Sheet-Separation Unit

A device located in the feeder section of a sheetfed offset press that is responsible for ensuring that only one sheet is fed into the press at any one time. A sheet-separation unit varies slightly in configuration, depending upon whether a press uses a stream feeder or a single-sheet feeder.

In a stream feeder, the pile table, which holds the pile of paper (or other substrate to be fed), raises the pile of sheets to the proper feeding height. Air-blast nozzles on the sheet-separation unit blow jets of air at the pile, raising the top half dozen or so sheets. At that point, a set of pickup suckers at the rear of the pile use a vacuum to lift the top sheet, after which a feeder foot at the rear of the pile drops onto the remaining pile. The nozzles (either on the feeder foot or attached elsewhere) then blow air underneath the raised sheet, keeping it from dropping back down on the pile. A set of vacuum-powered forwarding suckers toward the front of the pile then lift the sheet and send it toward the forwarding rollers and onto the feedboard. As the forwarding suckers move the top sheet away, the second sheet is lifted by the rear pickup suckers, and begins its journey toward the feedboard. When using a stream feeder, successive sheets overlap each other somewhat. Sets of separator brushes, separator fingers, and guides contribute to accurate sheet separation.

Pile height is an important factor in proper sheet separation. A pile that is too high may end up feeding through two or more sheets at once, while a pile that is too low may result in no sheets being fed. Adjusting the weight of the feeder foot, moving the sheet-separation unit up or down, or tilting it, are means of adjusting the height of the paper pile. Some units lack the feeder foot.
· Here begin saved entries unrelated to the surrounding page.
(* ===== verification/McpPolicy.v ===== *)
(** * MCP tool governance: the filtering stages

    [pkg/filter/mcp/mcpserver/router]: the claim matcher ([match.go]), the hard
    policy ([policy.go]), the workflow bundles ([workflow.go]) and the
    progressive gate ([progressive.go]), with the selection context and the
    decision traces of [types.go].

    A claim is modelled by the two renderings the router takes of it: the text
    [fmt.Sprintf("%v")] prints, which the policies compare, and its JSON
    encoding, which the identity fingerprint hashes ([None] when it has none).
    Regular expressions are a parameter: a type, [regexp.Compile] and
    [MatchString].  So is the order in which Go runs over a set, which only the
    text of a decision trace depends on. *)

From S2P Require Import Prelude GoStrings Endpoint McpCatalog.

(** ** [types.go] *)

Definition ModeSelected : string := "selected".
Definition ModeFallbackBundle : string := "fallback_bundle".
Definition ModeFailClosed : string := "fail_closed".

Definition StageInternal : string := "internal".
Definition StagePolicy : string := "policy".
Definition StageWorkflow : string := "workflow".
Definition StageProgressive : string := "progressive".

Definition maxDecisionTraceSamples : nat := 32.

Record claim : Type := mkClaim {
  claim_text : string;
  claim_json : option string;
}.

Record SelectionContext : Type := mkSelectionContext {
  SessionID : string;
  SessionGeneration : Z;
  sc_Method : string;
  UserID : string;
  Tenant : string;
  Claims : gmap string claim;
  Requested : string;
  CatalogVersion : string;
}.

Record DecisionTrace : Type := mkDecisionTrace {
  tr_Tool : string;
  tr_Stage : string;
  tr_Rule : string;
  tr_Detail : string;
}.

(** The loop that the three stages share: a tool without a trace is kept, the
    first [maxDecisionTraceSamples] traces of the others are recorded. *)
Fixpoint keep_traced (drop : ToolConfig → option DecisionTrace) (tools : list ToolConfig)
    (traces : list DecisionTrace) : list ToolConfig * list DecisionTrace :=
  match tools with
  | [] => ([], traces)
  | tool :: tools =>
      match drop tool with
      | Some trace =>
          keep_traced drop tools
            (if length traces <? maxDecisionTraceSamples then traces ++ [trace] else traces)
      | None => let '(kept, traces) := keep_traced drop tools traces in (tool :: kept, traces)
      end
  end.

Lemma keep_traced_kept drop tools traces :
  (keep_traced drop tools traces).1 = filter (λ t, drop t = None) tools.
Proof.
  revert traces. induction tools as [|t tools IH]; intros traces; [done|]. simpl. destruct (drop t) eqn:E.
  - rewrite filter_cons_False by congruence. apply IH.
  - rewrite filter_cons_True by done. rewrite <- (IH traces). by destruct (keep_traced drop tools traces).
Qed.

Lemma keep_traced_traces drop tools traces :
  (keep_traced drop tools traces).2 =
    traces ++ take (maxDecisionTraceSamples - length traces) (omap drop tools).
Proof.
  revert traces. induction tools as [|t tools IH]; intros traces; simpl; [by rewrite take_nil, app_nil_r|].
  destruct (drop t) as [tr|] eqn:E.
  - rewrite IH. case_match eqn:Hl; [apply Nat.ltb_lt in Hl|apply Nat.ltb_ge in Hl].
    + rewrite length_app. simpl length. rewrite <- app_assoc. f_equal. simpl.
      replace (maxDecisionTraceSamples - length traces)
        with (S (maxDecisionTraceSamples - (length traces + 1))) by lia. done.
    + by replace (maxDecisionTraceSamples - length traces) with 0 by lia.
  - rewrite <- IH. by destruct (keep_traced drop tools traces).
Qed.

Lemma keep_traced_names drop tools :
  (∀ t tr, drop t = Some tr → tr_Tool tr = tool_Name t) →
  map tr_Tool (keep_traced drop tools []).2 =
    take maxDecisionTraceSamples (map tool_Name (filter (λ t, drop t ≠ None) tools)).
Proof.
  intros Hd. rewrite keep_traced_traces. rewrite app_nil_l, Nat.sub_0_r.
  change (tr_Tool <$> take maxDecisionTraceSamples (omap drop tools) = take maxDecisionTraceSamples
    (tool_Name <$> filter (λ t, drop t ≠ None) tools)).
  rewrite fmap_take. f_equal.
  induction tools as [|t tools IH]; [done|]. simpl. destruct (drop t) as [tr|] eqn:E.
  - rewrite filter_cons_True by congruence. simpl. f_equal; [by apply Hd|exact IH].
  - rewrite filter_cons_False by auto. apply IH.
Qed.

(** ** [match.go] *)

(** [claimString]: the text of a claim; the promoted fields come first. *)
Definition claimString (sc : SelectionContext) (key : string) : option string :=
  if decide (key = "sub" ∧ UserID sc ≠ "") then Some (UserID sc)
  else if decide (key = "tenant" ∧ Tenant sc ≠ "") then Some (Tenant sc)
  else claim_text <$> Claims sc !! key.

Definition hasClaim (sc : SelectionContext) (key : string) : bool :=
  match claimString sc key with
  | Some v => bool_decide (v ≠ "")
  | None => false
  end.

Inductive match_error : Type :=
  | MissingClaimCombined
  | SeveralOperators
  | ClaimRequired
  | InvalidRegex (re : string).

Definition operators (m : PolicyMatch) : nat :=
  (if decide (pm_Equals m = "") then 0 else 1) + (if decide (pm_In m = []) then 0 else 1)
  + (if decide (pm_Regex m = "") then 0 else 1).

Definition validatePolicyMatch (m : PolicyMatch) : result match_error unit :=
  if decide (pm_MissingClaim m ≠ "") then
    if decide (pm_Claim m ≠ "" ∨ 0 < operators m) then Err MissingClaimCombined else Ok ()
  else if decide (1 < operators m) then Err SeveralOperators
  else if decide (0 < operators m ∧ pm_Claim m = "") then Err ClaimRequired
  else Ok ().

(** ** [policy.go]: risks *)

Inductive risk_error : Type :=
  | UnsupportedRisk (risk : string).

Definition ValidateRisk (risk : string) : result risk_error unit :=
  if decide (risk ∈ [""; "low"; "medium"; "high"]) then Ok () else Err (UnsupportedRisk risk).

Definition riskLevel (risk : string) : nat :=
  if decide (risk = "high") then 3
  else if decide (risk = "medium") then 2
  else if decide (risk = "low" ∨ risk = "") then 1
  else 3.

Definition maxRiskOrdinal (risk : string) : result risk_error nat :=
  if decide (risk = "") then Ok 0
  else match ValidateRisk risk with
       | Ok _ => Ok (riskLevel risk)
       | Err e => Err e
       end.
The positioning of sheet steadiers is important. Sheet steadiers should be located on the rear of the pile, one located one-quarter of the length of the paper from the right margin, the other one-quarter of the length of the paper from the left margin. The weight should rest freely on the top of pile, and should neither exert too much or too little pressure. Separator brushes or fingers should be located at the rear of the pile, about three-sixteenths of an inch from the back of the pile and either just touching the top of the stack or at most one-sixteenth of an inch above it. However, the thickness of the paper will determine the best location of the steadiers, brushes, and fingers. The force of the vacuum used in the suckers is also determined by the thickness of the stock, and the suckers are frequently adjusted so that they tilt up slightly when grabbing a sheet, lifting the rear edge of the sheet, allowing air to blow underneath it, enhancing the separation efficiency. The row of suckers should be perfectly parallel to the pile, and should not be more than three-sixteenths of an inch nor less than one-sixteenth of an inch from the top of the pile. The air nozzles should be adjusted so that they initially lift no more than 10 and no less than 5 sheets from the pile. Once the topmost sheet has been lifted by the suckers, the air nozzle should effectively provide a cushion of air that lifts the gripper (or front) edge of the sheet.

On a single-sheet feeder, the arrangement is similar, except that one set of pickup suckers are located at the gripper (or front) edge of the pile. Air lifts the top 6:10 sheets, and the suckers pick up the top sheet, transferring it to a set of wheels or rollers at the rear of the feedboard. (See Feeder Section.)